Schematic illustration of agenesis of the internal carotid artery (ICA) modified from Reference [4]. a Lie’s type A. The middle cerebral artery (MCA) is supplied by the posterior communicating artery (PCoA), the most prevalent type of collateral circulation in cases of ICA agenesis. b Lie’s type D. There is an anastomotic artery between cavernous segments of the bilateral ICAs; this is called intercavernous anastomosis type. c Schematic illustration of our patient. There are two anastomotic arteries.

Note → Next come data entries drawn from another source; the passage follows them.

Lemma slots_create_spec init s t :
  slots_ok t ->
  match slots_create init s t with
  | Some t' => view t (key s) = None /\ ~ Forall (fun e => sl_used e = true) t /\
      slots_ok t' /\ length t' = length t /\
      forall k, view t' k = if decide (k = key s) then Some (s, init) else view t k
  | None => view t (key s) <> None \/ Forall (fun e => sl_used e = true) t
  end.
Proof.
  intros Hok. unfold slots_create. destruct (find_session (key s) t) eqn:Hf.
  { left. rewrite <- find_session_view. congruence. }
  apply find_session_view in Hf as Hv. destruct (find_free t) as [i|] eqn:Hi; cbn.
  2: { right. apply Forall_lookup. intros j e Hj. unfold find_free in Hi.
       rewrite find_slot_None in Hi. specialize (Hi _ _ Hj). by apply negb_false_iff. }
  apply find_slot_Some in Hi as (e & He & Hu). apply negb_true_iff in Hu.
  unfold find_session in Hf. rewrite find_slot_None in Hf.
  assert (Hlt : (i < length t)%nat) by (by eapply lookup_lt_Some).
  assert (Hnew : forall j x, t !! j = Some x -> sl_used x = true -> key (sl_sess x) <> key s).
  { intros j x Hj Hux Hk. specialize (Hf _ _ Hj). apply not_true_iff_false in Hf.
    apply Hf. by apply holds_key_true. }
  assert (Hok' : slots_ok (<[i := mk_slot s init true]> t)).
  { intros a b ea eb Ha Hb Hua Hub Hk.
    apply list_lookup_insert_Some in Ha as [(<- & <- & _)|[Hia Ha]];
      apply list_lookup_insert_Some in Hb as [(<- & <- & _)|[Hib Hb]]; cbn in *.
    - done.
    - exfalso. eapply Hnew; [exact Hb|done|by symmetry].
    - exfalso. eapply Hnew; [exact Ha|done|done].
    - by eapply Hok. }
  split_and!; [done| |done|by rewrite length_insert|].
  { intros Hall. rewrite Forall_lookup in Hall. specialize (Hall _ _ He). congruence. }
  intros k. case_decide as Hk.
  - apply view_Some; [done|]. exists i. split; [|done]. by apply list_lookup_insert_eq.
  - apply view_ext; [done..|]. intros s' st' Hk'. split; intros [j Hj].
    + apply list_lookup_insert_Some in Hj as [(-> & [= -> ->] & _)|[_ Hj]]; [congruence|]. by exists j.
    + exists j. rewrite list_lookup_insert_ne; [done|]. intros ->. rewrite He in Hj. by simplify_eq/=.
Qed.

Lemma slots_change_spec k f t :
  slots_ok t ->
  (forall e, holds_key k e = true -> sl_used (f e) = true -> key (sl_sess (f e)) = k) ->
  match view t k with
  | None => slots_change k f t = None
  | Some (s, st) => exists t', slots_change k f t = Some t' /\ slots_ok t' /\
      length t' = length t /\
      forall k', view t' k' =
        if decide (k' = k) then
          let e := f (mk_slot s st true) in
          if sl_used e then Some (sl_sess e, sl_state e) else None
        else view t k'
  end.
Proof.
  intros Hok Hf. unfold slots_change. destruct (view t k) as [[s st]|] eqn:Hv.
  2: { apply find_session_view in Hv. by rewrite Hv. }
  destruct (find_session k t) as [i|] eqn:Hi; [|apply find_session_view in Hi; congruence].
  apply find_slot_Some in Hi as (e & He & [Hu Hk]%holds_key_true).
  apply view_Some in Hv as (i' & Hi' & Hks); [|done].
  assert (i' = i) as -> by (eapply (Hok i' i); eauto; cbn; congruence).
  rewrite He in Hi'. simplify_eq. clear Hu.
  specialize (Hf (mk_slot s st true)). cbn [mbind option_bind].
  assert (Hf' : sl_used (f (mk_slot s st true)) = true -> key (sl_sess (f (mk_slot s st true))) = key s).
  { apply Hf. by apply holds_key_true. }
  set (x := f (mk_slot s st true)) in *.
  assert (Hl : forall j y, alter f i t !! j = Some y -> (j = i /\ y = x) \/ (j <> i /\ t !! j = Some y)).
  { intros j y Hj. destruct (decide (j = i)) as [->|Hne].
    - left. rewrite list_lookup_alter_eq, He in Hj. by simplify_eq/=.
    - right. by rewrite list_lookup_alter_ne in Hj by done. }
  assert (Hii : alter f i t !! i = Some x) by (by rewrite list_lookup_alter_eq, He).
  assert (Hok' : slots_ok (alter f i t)).
  { intros a b ea eb Ha Hb Hua Hub Hkk.
    destruct (Hl _ _ Ha) as [[-> ->]|[Hna Ha']], (Hl _ _ Hb) as [[-> ->]|[Hnb Hb']]; [done| | |].
    - symmetry. eapply (Hok b i); eauto. cbn. rewrite <- Hkk. auto.
    - eapply (Hok a i); eauto. cbn. rewrite Hkk. auto.
    - by eapply Hok. }
  eexists. split_and!; [done|done|by rewrite length_alter|]. intros k'. case_decide as Hkk.
  - subst k'. cbv zeta. destruct (sl_used x) eqn:Hux.
    + apply view_Some; [done|]. exists i. rewrite Hii. destruct x. cbn in *. subst. auto.
    + apply find_session_view, find_slot_None. intros y j Hj.
      destruct (Hl _ _ Hj) as [[-> ->]|[Hne Hj']].
      * unfold holds_key. by rewrite Hux.
      * apply not_true_iff_false. intros [Huy Hky]%holds_key_true. apply Hne.
        eapply (Hok j i); eauto.
  - apply view_ext; [done..|]. intros s' st' Hk'. split; intros [j Hj].
    + destruct (Hl _ _ Hj) as [[-> Heq]|[Hne Hj']]; [|by exists j].
      rewrite <- Heq in Hf'. cbn in Hf'. specialize (Hf' eq_refl). congruence.
    + exists j. rewrite list_lookup_alter_ne; [done|]. intros <-. rewrite He in Hj. by simplify_eq/=.
Qed.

The long arrow indicates anastomosis between the paraclinoid ICA and supraclinoid ICA. The short arrow indicates anastomosis between the tip of the BA and the PCoA. There is a triangular arterial ring, and a hypoplastic A1 segment of the ACA is also present

In our patient, the ICA was absent from the cervical segment to the carotid siphon and present from the supraclinoid segment to the terminal ICA, and there were two collateral channels (Fig. 2c). The first was an anastomosis between the paraclinoid ICA and supraclinoid ICA. Only three similar cases have been reported [6, 8, 10], but these demonstrated no other collateral circulation. Thus, the MCA seems to arise from the contralateral paraclinoid ICA. We propose naming this collateral a “paraclinoid-supraclinoid anastomosis.” The second collateral is an anastomosis between the tip of the BA and the PCoA. In Lie’s type A, an extremely large PCoA arises from the posterior cerebral artery, which resembles our patient’s case. However, we found that the anastomotic channel formed a small triangular arterial ring, and this type of collateral pathway has not been reported.

Most patients with ICA agenesis manifest no symptom relating to this anomaly, but as mentioned in the “Introduction”, hypopituitarism, Horner syndrome, trigeminal neuralgia, and transient ischemic attack may be seen. Patients with ICA agenesis frequently experience cerebral aneurysm, which is probably due to hemodynamic stress on the collateral circulation [9, 10]. Because ICA agenesis is congenital, aortic and cardiac malformations, especially coarctation of the aorta, are frequently associated with this anomaly [1].

Conclusions

We present a case of ICA agenesis with paraclinoid–supraclinoid anastomosis and BA-PCoA anastomosis, an extremely rare arterial variation that we diagnosed by MR angiography. When interpreting MR angiography, partial MIP images in special projections and source images are important for identifying rare variations of the cerebral arteries.